- Manikpur Location in Uttar Pradesh, India
- Coordinates: 27°18′49″N 79°10′36″E﻿ / ﻿27.31364°N 79.17669°E
- Country: India
- State: Uttar Pradesh
- District: Mainpuri
- Tehsil: Bhongaon

Area
- • Total: 2.315 km^{2} (0.894 sq mi)

Population (2011)
- • Total: 2,521
- • Density: 1,089/km^{2} (2,820/sq mi)
- Time zone: UTC+5:30 (IST)

= Manikpur, Mainpuri =

Village in Uttar Pradesh, India

Manikpur is a village in Sultanganj block of Mainpuri district, Uttar Pradesh, India. As of 2011, it had a population of 2,521, in 453 households.

== Demographics ==
As of 2011, Manikpur had a population of 2,521, in 453 households. This population was 51.1% male (1,287) and 48.9% female (1,234). The 0-6 age group numbered 360 (169 male and 191 female), or 14.3% of the total population. 532 residents were members of Scheduled Castes, or 21.1% of the total.

The 1981 census recorded Manikpur as having a population of 1,687 people, in 286 households.

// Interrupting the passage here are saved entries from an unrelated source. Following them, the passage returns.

(** [getRandomLevel]; [coin i] is the outcome of the test
    [Math.random() < this.levelMultiplier] at its i-th evaluation. *)
Fixpoint getRandomLevel_loop (n : nat) (coin : nat -> bool) (level : nat) : nat :=
  match n with
  | 0 => level
  | S n' =>
      if coin level && (level <? 16)
      then getRandomLevel_loop n' coin (S level)
      else level
  end.

Definition getRandomLevel (coin : nat -> bool) : nat :=
  getRandomLevel_loop 17 coin 0.

(** [selectNeighbors(candidates, M)] *)
Definition selectNeighbors (candidates : list Cand) (m : nat) : list Cand :=
  firstn m (sort_desc candidates).

(** The [for] loop of the hill-climb over [currObj.neighbors[l]]. *)
Fixpoint bestOf (g : HNSWIndex) (query : list float32)
    (neighbors : list string) (bestNeighbor : option Node) (bestDist : Z)
  : outcome (option Node * Z) :=
  match neighbors with
  | [] => Return (bestNeighbor, bestDist)
  | neighborId :: rest =>
      match map_get neighborId (nodes g) with
      | None => Throw TypeError                 (* neighbor.vector *)
      | Some neighbor =>
          let d := dist query (n_vector neighbor) in
          if (bestDist <? d)%Z
          then bestOf g query rest (Some neighbor) d
          else bestOf g query rest bestNeighbor bestDist
      end
  end.

(** [while (changed)] on layer [l]. *)
Fixpoint climb (fuel : nat) (g : HNSWIndex) (query : list float32) (l : nat)
    (currObj : Node) (currDist : Z) : outcome (Node * Z) :=
  match fuel with
  | 0 => OutOfFuel
  | S fuel' =>
      match nth_error (n_neighbors currObj) l with
      | None => Throw TypeError                 (* undefined is not iterable *)
      | Some neighbors =>
          let* (bestNeighbor, bestDist) :=
            bestOf g query neighbors None currDist in
          match bestNeighbor with
          | Some best => climb fuel' g query l best bestDist
          | None => Return (currObj, currDist)
          end
      end
  end.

The 1961 census recorded Manikpur as comprising 3 hamlets, with a total population of 1,176 people (637 male and 539 female), in 69 households and 41 physical houses. The area of the village was given as 497 acres.

== Infrastructure ==
As of 2011, Manikpur had 2 primary school; it did not have any healthcare facilities. Drinking water was provided by hand pump and tube well/borehole; there were no public toilets. The village had a post office but no public library; there was at least some access to electricity for all purposes. Streets were made of both kachcha and pakka materials.